## [WORK INSTRUCTION]
Search the records for "simpl". Report every line where it occurs.

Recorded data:
-*-

(** What the backward search returns. *)
Lemma search_back_spec c s : forall k,
  (Js.search_back c s k = -1 /\
   forall i, (i <= k)%nat -> Js.char_is c s i = false) \/
  (exists i, Js.search_back c s k = Z.of_nat i /\ (i <= k)%nat /\
             Js.char_is c s i = true /\
             forall j, (i < j <= k)%nat -> Js.char_is c s j = false).
Proof.
  induction k as [|k IH]; simpl.
  - destruct (Js.char_is c s 0) eqn:E.
    + right. exists 0%nat. repeat split; auto. intros j Hj. lia.
    + left. split; [reflexivity|]. intros i Hi. assert (i = 0)%nat by lia. now subst.
  - destruct (Js.char_is c s (S k)) eqn:E.
    + right. exists (S k). repeat split; auto. intros j Hj. lia.
    + destruct IH as [[Hm Hnone]|[i [Hi [Hle [Hc Hafter]]]]].
      * left. split; [exact Hm|]. intros i Hi.
        destruct (Nat.eq_dec i (S k)) as [->|Hne]; [exact E|]. apply Hnone. lia.
      * right. exists i. repeat split; auto.
        intros j Hj. destruct (Nat.eq_dec j (S k)) as [->|Hne]; [exact E|].
        apply Hafter. lia.
Qed.

(** [lastIndexOf] of a line break from a position inside the string. *)
Lemma lastIndexOf_spec t L :
  0 <= L < Js.length t ->
  (Js.lastIndexOf t Js.newline L = -1 /\ no_break_upto t L) \/
  (exists i, Js.lastIndexOf t Js.newline L = Z.of_nat i /\ last_break t L i).
Proof.
  intros HL. unfold Js.lastIndexOf.
  destruct (Z.ltb_spec (Js.length t) 1) as [Hlt|Hge]; [lia|].
  replace (Z.min (Z.max L 0) (Js.length t - 1)) with L by lia.
  destruct (search_back_spec Js.newline t (Z.to_nat L))
    as [[Hm Hnone]|[i [Hi [Hle [Hc Hafter]]]]].
  - left. split; [exact Hm|]. intros j Hj. apply char_is_no_break, Hnone. lia.
  - right. exists i. split; [exact Hi|]. split; [lia|].
    split; [now apply char_is_break|].
    intros j Hij Hj. apply char_is_no_break, Hafter. lia.
Qed.

(** [slice] from the start of the string. *)
Lemma slice0 s e :
  Js.slice s 0 e =
  String.substring 0 (Z.to_nat (Js.relative (Js.length s) e)) s.
Proof.
  unfold Js.slice.
  assert (H0 : Js.relative (Js.length s) 0 = 0).
  { unfold Js.relative. simpl. pose proof (length_nonneg s). lia. }
  rewrite H0. destruct (Z.leb_spec (Js.relative (Js.length s) e) 0) as [Hle|Hgt].
  - replace (Z.to_nat (Js.relative (Js.length s) e)) with 0%nat by lia.
    now rewrite substring0_zero.
  - now rewrite Z.sub_0_r.
Qed.

Lemma slice0_inside s e :
  0 <= e <= Js.length s ->
  Js.slice s 0 e = String.substring 0 (Z.to_nat e) s.
Proof.
  intros He. rewrite slice0. unfold Js.relative.
  destruct (Z.ltb_spec e 0); [lia|]. now rewrite Z.min_l by lia.
Qed.

End Builtins.

(** ** The text limiter *)

Section LimitText.

Lemma last_break_unique t L i i' : last_break t L i -> last_break t L i' -> i = i'.
Proof.
  intros (Hi & Hb & Hafter) (Hi' & Hb' & Hafter').
  destruct (Nat.lt_trichotomy i i') as [Hlt|[Heq|Hgt]]; [|exact Heq|].
  - exfalso. exact (Hafter i' Hlt Hi' Hb').
  - exfalso. exact (Hafter' i Hgt Hi Hb).
Qed.

Lemma last_break_not_none t L i : last_break t L i -> ~ no_break_upto t L.
Proof. intros (Hi & Hb & _) Hnone. exact (Hnone i Hi Hb). Qed.

(** A text within the bound is returned as it is. *)
Lemma limitText_unchanged t L : Js.length t <= L -> limitText t (Some L) = t.
Proof.
  intros H. unfold limitText. destruct (Z.leb_spec (Js.length t) L); [reflexivity|lia].
Qed.

(** The two outcomes of a truncation. *)
Lemma limitText_cases t L :
  0 <= L < Js.length t ->
  (no_break_upto t L /\
   limitText t (Some L) = String.substring 0 (Z.to_nat L) t) \/
  (exists i, last_break t L i /\
             limitText t (Some L) = String.substring 0 i t).
Proof.
  intros HL. unfold limitText.
  destruct (Z.leb_spec (Js.length t) L) as [Hle|Hgt]; [lia|].
  destruct (lastIndexOf_spec t L HL) as [[Hm Hnone]|[i [Hi Hlast]]].
  - left. split; [exact Hnone|]. rewrite Hm. simpl.
    apply slice0_inside. lia.
  - right. exists i. split; [exact Hlast|]. rewrite Hi.
    destruct (Z.eqb_spec (Z.of_nat i) (-1)) as [Heq|_]; [lia|].
    destruct Hlast as (Hle & _). rewrite slice0_inside by lia.
    now rewrite Nat2Z.id.
Qed.

(** Whatever the bound, the result is cut from the front of the text. *)
Lemma limitText_prefix t limit : prefix_of (limitText t limit) t.
Proof.
  unfold limitText.
  destruct (Js.length t <=? _).
  - exists ""%string. induction t as [|c t IH]; simpl; [reflexivity|]. now rewrite <- IH.
  - rewrite slice0. apply substring0_prefix.
Qed.

(** After a truncation at a bound [L >= 0] the text fits the bound. *)
Lemma limitText_fits t L : 0 <= L -> Js.length (limitText t (Some L)) <= L.
Proof.
  intros HL. destruct (Z.le_gt_cases (Js.length t) L) as [Hle|Hgt].
  - now rewrite limitText_unchanged.
  - destruct (limitText_cases t L) as [[_ ->]|[i [(Hi & _) ->]]]; [lia| |];
      unfold Js.length; rewrite substring0_length; lia.
Qed.

End LimitText.

(** C1: for every text and bound [maxLength] (7500 when left out),
    [limitText] returns the text unchanged when it is no longer than the
    bound; otherwise it returns the prefix that ends just before the last
    line break at or before position [maxLength], and the first [maxLength]
    characters when there is no such break.  In every case the result is a
    prefix of the text, and no longer than it. *)
Theorem limitText_contract (text : string) (maxLength : Z) :
  0 <= maxLength ->
  limitText text None = limitText text (Some 7500) /\
  (Js.length text <= maxLength -> limitText text (Some maxLength) = text) /\
  (maxLength < Js.length text ->
   ((exists i, last_break text maxLength i) \/ no_break_upto text maxLength) /\
   (forall i, last_break text maxLength i ->
      limitText text (Some maxLength) = String.substring 0 i text) /\
   (no_break_upto text maxLength ->
      limitText text (Some maxLength) =
      String.substring 0 (Z.to_nat maxLength) text)) /\
  prefix_of (limitText text (Some maxLength)) text /\
  (String.length (limitText text (Some maxLength)) <= String.length text)%nat.
Proof.
  intros H0. split; [reflexivity|]. split; [apply limitText_unchanged|].
  split.
  - intros Hgt.
    destruct (limitText_cases text maxLength) as [[Hnone Heq]|[i [Hlast Heq]]]; [lia| |].
    + split; [right; exact Hnone|]. split; [|intros _; exact Heq].
      intros i Hlast. exfalso. exact (last_break_not_none _ _ _ Hlast Hnone).
    + split; [left; exists i; exact Hlast|]. split.
      * intros i' Hlast'. now rewrite (last_break_unique _ _ _ _ Hlast' Hlast).
      * intros Hnone. exfalso. exact (last_break_not_none _ _ _ Hlast Hnone).
  - split; [apply limitText_prefix|]. apply prefix_of_length, limitText_prefix.
Qed.

Lemma limitText_contract_witness :
  0 <= 10 /\
  limitText two_lines None = limitText two_lines (Some 7500) /\
  (Js.length two_lines <= 10 -> limitText two_lines (Some 10) = two_lines) /\
  (10 < Js.length two_lines ->
   ((exists i, last_break two_lines 10 i) \/ no_break_upto two_lines 10) /\
   (forall i, last_break two_lines 10 i ->
      limitText two_lines (Some 10) = String.substring 0 i two_lines) /\
   (no_break_upto two_lines 10 ->
      limitText two_lines (Some 10) =
      String.substring 0 (Z.to_nat 10) two_lines)) /\
  prefix_of (limitText two_lines (Some 10)) two_lines /\
  (String.length (limitText two_lines (Some 10%Z)) <= String.length two_lines)%nat.
Proof. split; [lia | apply (limitText_contract two_lines 10); lia]. Defined.

(** C2, as the specification states it, fails on a text with an empty
    line: the text is longer than the bound and has a line break among its
    first three characters, yet the result of the cut ends with a line
    break. *)
Lemma limitText_trailing_newline :
  2 < Js.length empty_line /\
  break_at empty_line 1 /\
  limitText empty_line (Some 2) = ("a" ++ nl "")%string /\
  last_char (limitText empty_line (Some 2)) = Some Js.newline.
Proof. repeat split; reflexivity. Qed.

-*-

## [RESPONSE]
  induction k as [|k IH]; simpl.
  { unfold Js.relative. simpl. pose proof (length_nonneg s). lia. }
  - left. split; [exact Hnone|]. rewrite Hm. simpl.
  - exists ""%string. induction t as [|c t IH]; simpl; [reflexivity|]. now rewrite <- IH.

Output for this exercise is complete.